There has recently been a somewhat of a crisis in Social Sciences research. When a group of researchers attempted to replicate many studies published over the years, including some rather famous ones, they found that many could not be replicated. The results of these studies were likely the result of chance.
When a study is conducted, the researchers will conduct statistical tests that seek to find out whether they found any true effects. Did the treatment work better than placebo? Did group A behave differently than group B?
Studies that produce the expected effects are far more likely to be published than studies that do not. Part of the reason for this is because the researchers with non-significant results tend to not even seek publication. They may assume they made a mistake, or be hesitate to publish if their results are inconsistent with the current literature, or they assume others will be uninterested in the null results (Easterbrook et al, 1991). Indeed, Publication Bias is oftentimes referred to as the “File Drawer Problem”, because researchers failing to find significant effects file away their results. Another part of the reason is because publishers tend to prefer studies that are novel and that produce significant results. Studies that fail to confirm hypotheses are deemed less desirable than those finding significant results. In fact, given studies of equal quality, those with statistically significant results are 3 times more likely to be published than papers with null results (Dickersin, Chan and Chalmers, 1987).

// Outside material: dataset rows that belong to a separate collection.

(* ===== verification/AnalyticDialects.v ===== *)
(** The dialects of analytic databases, [packages/sz-orm-core/src/dialect.rs]: ClickHouse,
    DuckDB and Snowflake. *)

From Stdlib Require Import Ascii String.
From S2P Require Import Prelude SqlText Dialect.
Local Open Scope string_scope.
#[local] Arguments String.append !_ _ : simpl nomatch.

(** * ClickHouse *)

Definition map_to_clickhouse_type (sql_type : string) : string :=
  let trimmed := trim (uppercase sql_type) in
  if starts_with "BIGINT" trimmed then "Int64"
  else if one_of ["INT"; "INTEGER"] trimmed then "Int32"
  else if one_of ["TINYINT"; "SMALLINT"] trimmed then "Int16"
  else if starts_with "VARCHAR" trimmed || starts_with "CHAR" trimmed
    || one_of ["TEXT"; "MEDIUMTEXT"; "LONGTEXT"; "TINYTEXT"] trimmed then "String"
  else if one_of ["BOOLEAN"; "BOOL"] trimmed then "UInt8"
  else if one_of ["FLOAT"; "REAL"] trimmed then "Float32"
  else if one_of ["DOUBLE"; "DOUBLE PRECISION"] trimmed then "Float64"
  else if one_of ["DATETIME"; "TIMESTAMP"] trimmed then "DateTime"
  else if one_of ["DATE"] trimmed then "Date"
  else if starts_with "DECIMAL" trimmed || starts_with "NUMERIC" trimmed then "Decimal(38, 4)"
  else sql_type.

Definition clickhouse_quote (identifier : string) : string :=
  delimited backtick backtick identifier.

Definition clickhouse_escape_char (c : ascii) : string :=
  if Ascii.eqb c squote then "\'"
  else if Ascii.eqb c backslash then "\\"
  else if Ascii.eqb c "010" then "\n"
  else if Ascii.eqb c "013" then "\r"
  else if Ascii.eqb c "009" then "\t"
  else chr c.

Definition clickhouse_escape_string (s : string) : string := concat_map clickhouse_escape_char s.

Definition clickhouse_build_pagination (sql : string) (page limit : Z) : string :=
  let offset := saturating_mul (saturating_sub page 1) limit in
  sql +:+ " LIMIT " +:+ pretty offset +:+ ", " +:+ pretty limit.

Definition clickhouse_json_extract (column path : string) : string :=
  "JSONExtractString(" +:+ column +:+ ", '" +:+ clickhouse_escape_string (normalize_path path)
  +:+ "')".

Definition clickhouse_full_text_search (columns : list string) (keyword : string) : string :=
  match columns with
  | [] => "0"
  | _ =>
      join " OR " ((fun c =>
        "position(" +:+ c +:+ ", '" +:+ clickhouse_escape_string keyword +:+ "') > 0") <$> columns)
  end.

Definition clickhouse_concat (parts : list string) : string :=
  match parts with
  | [] => "''"
  | _ => "concat(" +:+ join ", " parts +:+ ")"
  end.

Definition clickhouse_column (col : ColumnDef) : string :=
  clickhouse_quote (col_name col) +:+ " " +:+ map_to_clickhouse_type (sql_type col)
  +:+ push_default col
  +:+ (if primary_key col then " PRIMARY KEY" else "").

Definition clickhouse_build_create_table (table : string) (columns : list ColumnDef) : string :=
  "CREATE TABLE " +:+ clickhouse_quote table +:+ " (" +:+ join ", " (clickhouse_column <$> columns)
  +:+ ") ENGINE = MergeTree()".

Definition clickhouse_change (table : string) (change : TableChange) : string :=
  match change with
  | AddColumn col =>
      "ALTER TABLE " +:+ clickhouse_quote table +:+ " ADD COLUMN "
      +:+ clickhouse_quote (col_name col) +:+ " " +:+ map_to_clickhouse_type (sql_type col)
  | DropColumn name =>
      "ALTER TABLE " +:+ clickhouse_quote table +:+ " DROP COLUMN " +:+ clickhouse_quote name
  | ModifyColumn col =>
      "ALTER TABLE " +:+ clickhouse_quote table +:+ " MODIFY COLUMN "
      +:+ clickhouse_quote (col_name col) +:+ " " +:+ map_to_clickhouse_type (sql_type col)
  | AddIndex name cols =>
      "ALTER TABLE " +:+ clickhouse_quote table +:+ " ADD INDEX " +:+ name +:+ " ("
      +:+ join ", " cols +:+ ")"
  | DropIndex name =>
      "ALTER TABLE " +:+ clickhouse_quote table +:+ " DROP INDEX " +:+ name
  | AddForeignKey _ _ _ => ""
  end.

(** [.filter(|s| !s.is_empty())] *)
Definition non_empty (l : list string) : list string :=
  filter (fun s => s <> "") l.

Definition clickhouse_build_alter_table (table : string) (changes : list TableChange) : string :=
  join "; " (non_empty (clickhouse_change table <$> changes)).

Definition ClickHouseDialect : Dialect := {|
  db_type := ClickHouse;
  quote := clickhouse_quote;
  quote_into := default_quote_into clickhouse_quote;
  escape_string := clickhouse_escape_string;
  supports_returning := false;
  build_pagination := clickhouse_build_pagination;
  json_type := "String";
  json_extract column path := Some (clickhouse_json_extract column path);
  full_text_search := clickhouse_full_text_search;
  bool_to_int expr := "toUInt8(" +:+ expr +:+ ")";
  concat_expr := clickhouse_concat;
  supports_if_exists := true;
  supports_if_not_exists := true;
  auto_increment_keyword := "";
  last_insert_id_sql := None;
  build_create_table := clickhouse_build_create_table;
  build_alter_table := clickhouse_build_alter_table;
  build_drop_table := default_build_drop_table clickhouse_quote true;
  build_upsert_on_conflict _ _ _ := None;
  build_lock_clause _ := None;
  supports_lock_for_update := false;
  supports_lock_shared := false;
  build_insert_or_ignore_prefix table := "INSERT INTO " +:+ clickhouse_quote table;
  build_insert_or_ignore_suffix := "";
  supports_insert_or_ignore := false;
  build_pagination_clause := default_pagination_clause;
  requires_order_by_for_pagination := false;
|}.

(** * DuckDB *)

Definition duckdb_quote (identifier : string) : string := delimited dquote dquote identifier.

Definition duckdb_escape_string (s : string) : string := double_squotes s.

Definition duckdb_build_pagination (sql : string) (page limit : Z) : string :=
  let offset := saturating_mul (saturating_sub page 1) limit in
  sql +:+ " LIMIT " +:+ pretty limit +:+ " OFFSET " +:+ pretty offset.

(** [path[2..]] panics on [$], and the path is not escaped. *)
Definition duckdb_json_extract (column path : string) : option string :=
  normalized ← (if starts_with "$" path then slice_from 2 path else Some path);
  Some (column +:+ " -> '" +:+ normalized +:+ "'").

Definition duckdb_full_text_search (columns : list string) (keyword : string) : string :=
  match columns with
  | [] => "0"
  | _ =>
      join " OR " ((fun c =>
        c +:+ " LIKE '%" +:+ duckdb_escape_string keyword +:+ "%'") <$> columns)
  end.

Definition duckdb_concat (parts : list string) : string :=
  match parts with
  | [] => "''"
  | _ => join " || " parts
  end.

Definition duckdb_column (col : ColumnDef) : string :=
  (if auto_increment col then duckdb_quote (col_name col) +:+ " BIGINT PRIMARY KEY"
   else duckdb_quote (col_name col) +:+ " " +:+ sql_type col)
  +:+ push_default col
  +:+ (if primary_key col && negb (auto_increment col) then " PRIMARY KEY" else "").

Definition duckdb_build_create_table (table : string) (columns : list ColumnDef) : string :=
  "CREATE TABLE " +:+ duckdb_quote table +:+ " (" +:+ join ", " (duckdb_column <$> columns)
  +:+ ")".

Definition duckdb_change (table : string) (change : TableChange) : string :=
  match change with
  | AddColumn col =>
      "ALTER TABLE " +:+ duckdb_quote table +:+ " ADD COLUMN " +:+ duckdb_quote (col_name col)
      +:+ " " +:+ sql_type col +:+ push_default col
  | DropColumn name =>
      "ALTER TABLE " +:+ duckdb_quote table +:+ " DROP COLUMN " +:+ duckdb_quote name
  | ModifyColumn col =>
      "ALTER TABLE " +:+ duckdb_quote table +:+ " ALTER COLUMN " +:+ duckdb_quote (col_name col)
      +:+ " SET DATA TYPE " +:+ sql_type col
  | AddIndex name _cols =>
      "CREATE INDEX " +:+ duckdb_quote name +:+ " ON " +:+ duckdb_quote table +:+ " (id)"
  | DropIndex name => "DROP INDEX " +:+ duckdb_quote name
  | AddForeignKey _ _ _ => ""
  end.

Definition duckdb_build_alter_table (table : string) (changes : list TableChange) : string :=
  join "; " (non_empty (duckdb_change table <$> changes)).

Definition DuckDBDialect : Dialect := {|
  db_type := DuckDB;
  quote := duckdb_quote;
  quote_into := default_quote_into duckdb_quote;
  escape_string := duckdb_escape_string;
  supports_returning := false;
  build_pagination := duckdb_build_pagination;
  json_type := "JSON";
  json_extract := duckdb_json_extract;
  full_text_search := duckdb_full_text_search;
  bool_to_int := case_when;
  concat_expr := duckdb_concat;
  supports_if_exists := true;
  supports_if_not_exists := true;
  auto_increment_keyword := "";
  last_insert_id_sql := None;
  build_create_table := duckdb_build_create_table;
  build_alter_table := duckdb_build_alter_table;
  build_drop_table := default_build_drop_table duckdb_quote true;
  build_upsert_on_conflict _ _ _ := None;
  build_lock_clause _ := None;
  supports_lock_for_update := false;
  supports_lock_shared := false;
  build_insert_or_ignore_prefix table := "INSERT OR IGNORE INTO " +:+ duckdb_quote table;
  build_insert_or_ignore_suffix := "";
  supports_insert_or_ignore := true;
  build_pagination_clause := default_pagination_clause;
  requires_order_by_for_pagination := false;
|}.

(** * Snowflake *)

Definition snowflake_quote (identifier : string) : string := delimited dquote dquote identifier.

Definition snowflake_escape_char (c : ascii) : string :=
  if Ascii.eqb c squote then "''"
  else if Ascii.eqb c backslash then "\\"
  else chr c.

Definition snowflake_escape_string (s : string) : string := concat_map snowflake_escape_char s.

Definition snowflake_build_pagination (sql : string) (page limit : Z) : string :=
  let offset := saturating_mul (saturating_sub page 1) limit in
  sql +:+ " LIMIT " +:+ pretty offset +:+ ", " +:+ pretty limit.

(** The path is not escaped. *)
Definition snowflake_json_extract (column path : string) : string :=
  column +:+ ":" +:+ trim_start_pair "$" "." path.

Definition snowflake_full_text_search (columns : list string) (keyword : string) : string :=
  match columns with
  | [] => "FALSE"
  | _ =>
      join " OR " ((fun c =>
        c +:+ " ILIKE '%" +:+ snowflake_escape_string keyword +:+ "%'") <$> columns)
  end.

Definition snowflake_concat (parts : list string) : string :=
  match parts with
  | [] => "NULL"
  | _ => "CONCAT(" +:+ join ", " parts +:+ ")"
  end.

Definition snowflake_column (col : ColumnDef) : string :=
  snowflake_quote (col_name col) +:+ " " +:+ sql_type col +:+ push_not_null col
  +:+ push_default col +:+ (if primary_key col then " PRIMARY KEY" else "").

Definition snowflake_build_create_table (table : string) (columns : list ColumnDef) : string :=
  "CREATE TABLE " +:+ snowflake_quote table +:+ " (" +:+ join ", " (snowflake_column <$> columns)
  +:+ ")".

Definition snowflake_change (table : string) (change : TableChange) : string :=
  match change with
  | AddColumn col =>
      "ALTER TABLE " +:+ snowflake_quote table +:+ " ADD COLUMN "
      +:+ snowflake_quote (col_name col) +:+ " " +:+ sql_type col +:+ push_not_null col
      +:+ push_default col
  | DropColumn name =>
      "ALTER TABLE " +:+ snowflake_quote table +:+ " DROP COLUMN " +:+ snowflake_quote name
  | ModifyColumn col =>
      "ALTER TABLE " +:+ snowflake_quote table +:+ " ALTER COLUMN "
      +:+ snowflake_quote (col_name col) +:+ " SET DATA TYPE " +:+ sql_type col
  | AddIndex name cols =>
      "CREATE INDEX " +:+ name +:+ " ON " +:+ snowflake_quote table +:+ " (" +:+ join ", " cols
      +:+ ")"
  | DropIndex name => "DROP INDEX " +:+ name
  | AddForeignKey columns reference_table reference_columns =>
      add_foreign_key snowflake_quote table columns reference_table reference_columns
  end.

Definition snowflake_build_alter_table (table : string) (changes : list TableChange) : string :=
  join "; " (snowflake_change table <$> changes).

Definition SnowflakeDialect : Dialect := {|
  db_type := Snowflake;
  quote := snowflake_quote;
  quote_into := default_quote_into snowflake_quote;
  escape_string := snowflake_escape_string;
  supports_returning := true;
  build_pagination := snowflake_build_pagination;
  json_type := "VARIANT";
  json_extract column path := Some (snowflake_json_extract column path);
  full_text_search := snowflake_full_text_search;
  bool_to_int := case_when;
  concat_expr := snowflake_concat;
  supports_if_exists := true;
  supports_if_not_exists := true;
  auto_increment_keyword := "AUTOINCREMENT";
  last_insert_id_sql := None;
  build_create_table := snowflake_build_create_table;
  build_alter_table := snowflake_build_alter_table;
  build_drop_table := default_build_drop_table snowflake_quote true;
  build_upsert_on_conflict _ _ _ := None;
  build_lock_clause _ := None;
  supports_lock_for_update := true;
  supports_lock_shared := true;
  build_insert_or_ignore_prefix := default_insert_or_ignore_prefix snowflake_quote;
  build_insert_or_ignore_suffix := "";
  supports_insert_or_ignore := false;
  build_pagination_clause := default_pagination_clause;
  requires_order_by_for_pagination := false;
|}.

Definition build_copy_into (target source : string) : string :=
  "COPY INTO " +:+ snowflake_quote target +:+ " FROM " +:+ source.

Definition build_time_travel_at (table timestamp : string) : string :=
  "SELECT * FROM " +:+ snowflake_quote table +:+ " AT(OBJECT => '"
  +:+ snowflake_escape_string timestamp +:+ "')".

Definition build_time_travel_before (table timestamp : string) : string :=
  "SELECT * FROM " +:+ snowflake_quote table +:+ " BEFORE(timestamp => '"
  +:+ snowflake_escape_string timestamp +:+ "')".

(** * What the alterations leave out *)

(** DuckDB's index is on the column [id] whatever columns were asked for. *)
Lemma duckdb_index_on_id (table name : string) (cols1 cols2 : list string) :
  duckdb_change table (AddIndex name cols1) = duckdb_change table (AddIndex name cols2).
Proof. reflexivity. Qed.

(** Neither a path that closes the literal nor one that is only [$] is handled by DuckDB. *)
Lemma duckdb_path_examples :
  duckdb_json_extract "data" "$.a' OR 1=1 --" = Some "data -> 'a' OR 1=1 --'" /\
  duckdb_json_extract "data" "$" = None.
Proof. split; reflexivity. Qed.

Coined by the statistician Theodore Sterling, Publication Bias refers to the tendency of publication to depend on the significance and direction of effects found. Publication Bias has profound implications for science.

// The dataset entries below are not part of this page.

(* ===== verification/Transaction.v ===== *)
(** Transactions on a connection: [packages/sz-orm-core/src/transaction.rs].  The transaction and
    its savepoints, the templates that run a closure inside one, the retry after a deadlock and
    the manager of named transactions. *)

From Stdlib Require Import Ascii String.
From S2P Require Import Prelude SqlText Dialect Dialects Value.
Local Open Scope string_scope.
Local Open Scope eff_scope.

(** * Data *)

Inductive IsolationLevel : Type := ReadUncommitted | ReadCommitted | RepeatableRead | Serializable | Snapshot.

Definition isolation_text (l : IsolationLevel) : string :=
  match l with
  | ReadUncommitted => "READ UNCOMMITTED"
  | ReadCommitted => "READ COMMITTED"
  | RepeatableRead => "REPEATABLE READ"
  | Serializable => "SERIALIZABLE"
  | Snapshot => "SNAPSHOT"
  end.

Inductive PropagationBehavior : Type := Required | Mandatory | Never | Supports | RequiresNew | Nested.

Record TransactOptions : Type := mkOptions {
  isolation_level : option IsolationLevel;
  read_only : bool;
  timeout : option Z;
  max_nesting_depth : Z;
  propagation : PropagationBehavior;
}.

Definition DEFAULT_MAX_NESTING_DEPTH : Z := 8.
Definition default_options : TransactOptions := mkOptions None false None DEFAULT_MAX_NESTING_DEPTH Required.

Inductive TransactionState : Type := Active | Committed | RolledBack.

#[export] Instance TransactionState_eq_dec : EqDecision TransactionState.
Proof. solve_decision. Defined.

Definition state_text (s : TransactionState) : string :=
  match s with Active => "Active" | Committed => "Committed" | RolledBack => "RolledBack" end.

Inductive TxError : Type :=
| NotStarted
| AlreadyStarted
| CommitFailed (message : string)
| RollbackFailed (message : string)
| SavepointError (message : string)
| NestedNotSupported
| NotActive (state : TransactionState)
| InvalidSavepointName (name : string)
| ConnectionTaken
| MaxNestingDepthExceeded (current_depth max_depth : Z)
| DeadlockDetected (attempt max_attempts : Z)
| UnsupportedFeature (message : string).

Definition error_text (e : TxError) : string :=
  match e with
  | NotStarted => "Transaction not started"
  | AlreadyStarted => "Transaction already started"
  | CommitFailed s => "Transaction commit failed: " +:+ s
  | RollbackFailed s => "Transaction rollback failed: " +:+ s
  | SavepointError s => "Savepoint error: " +:+ s
  | NestedNotSupported => "Nested transactions not supported"
  | NotActive state => "Transaction not active (current state: " +:+ state_text state +:+ ")"
  | InvalidSavepointName name =>
      "Invalid savepoint name '" +:+ name +:+ "': must be non-empty, start with a letter or underscore, and contain only ASCII alphanumeric or underscore"
  | ConnectionTaken => "Transaction connection already taken"
  | MaxNestingDepthExceeded d m =>
      "Transaction nesting depth " +:+ pretty d +:+ " exceeds maximum allowed " +:+ pretty m
  | DeadlockDetected a m => "Deadlock detected on attempt " +:+ pretty a +:+ " of " +:+ pretty m
  | UnsupportedFeature msg => "Unsupported transaction feature: " +:+ msg
  end.

Definition validate_savepoint_name (name : string) : result unit TxError :=
  match name with
  | EmptyString => Err (InvalidSavepointName name)
  | String first _ =>
      if negb (all_chars (fun c => is_ascii_alphanumeric c || Ascii.eqb c "_") name) then Err (InvalidSavepointName name)
      else if is_ascii_digit first then Err (InvalidSavepointName name)
      else Ok tt
  end.

Definition is_deadlock_error (err_msg : string) : bool :=
  let lower := lowercase err_msg in
  let has s := contains_text s lower in
  has "deadlock found when trying to get lock"
  || has "error 1213" || has "(1213)"
  || has "deadlock detected" || has "40p01"
  || has "database is locked" || has "database table is locked"
  || has "ora-00060"
  || (has "transaction (process id" && has "was deadlocked")
  || has "error 1205" || has "(1205)".

(** ** Where the isolation level is set *)

Record IsolationPlan : Type := mkPlan { pre_begin : option string; post_begin : option string }.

To understand why, it is important to realize that in any study there is a chance that a statistically significant effect will show up when in truth there is none. This is known as a Type I Error. It is the chance of falsely inferring the existence of an effect that in fact does not exist. A false alarm is a Type I error. A study showing that a useless drug works is a Type I error. By convention we accept a 5% risk of making this error, which means that if conducting a similar experiment 100 times, we would expect 5 of them on average to be false alarms.

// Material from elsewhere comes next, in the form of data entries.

(* ===== verification/QueryBuilder.v ===== *)
(** The standalone query builder: [packages/sz-orm-query-builder/src/lib.rs].  The builders
    are records, their methods functions from a builder to a builder, and [build],
    [build_with_dialect] and [build_with_params] render them.  What the parameters of a
    rendered query mean is in [QueryParams.v]. *)

From Stdlib Require Import Ascii String.
From S2P Require Import Prelude SqlText Dialect Dialects Value.
Local Open Scope string_scope.
#[local] Arguments String.append !_ _ : simpl nomatch.

(** * Conditions *)

Record BuiltQuery : Type := mkBuilt { bq_sql : string; bq_params : list Value }.

Definition into_parts (b : BuiltQuery) : string * list Value := (bq_sql b, bq_params b).

(** [BuiltQuery::default()] *)
Definition built_default : BuiltQuery := mkBuilt "" [].

Inductive ParamWhere : Type :=
| PwAnd (column op : string) (values : list Value)
| PwOr (column op : string) (values : list Value).

Definition pw_values (pw : ParamWhere) : list Value :=
  match pw with PwAnd _ _ vs | PwOr _ _ vs => vs end.

Definition quote_ident (s : string) : string :=
  join "." (delimited backtick backtick <$> split_char "." s).

Definition quote_column_dialect (dialect : Dialect) (column : string) : string :=
  join "." (quote dialect <$> split_char "." column).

Now, say that you want to know whether hypnosis can help reduce pain. Say further that the only studies investigating this question that get published are the ones producing significant results. You only see the published studies. You have no idea of how many studies were conducted that produced null effects. Knowing only the successes but none of the failures makes it impossible to know whether the success was a fluke of chance or not. This is likely a major reason for the replication crisis I described earlier. Who knows how many times a study was conducted, failed to produce significant results and filed away never to see the light of day?
As a researcher, the absence of studies investigating a particular question may lead you to believe that the research has not yet been conducted and so off you go to do so, unaware that it may have been tried a dozen times, yielding failure each time.
References:
Dickersin, K.; Chan, S.; Chalmers, T. C.; et al. (1987). “Publication bias and clinical trials”. Controlled Clinical Trials. 8 (4): 343–353.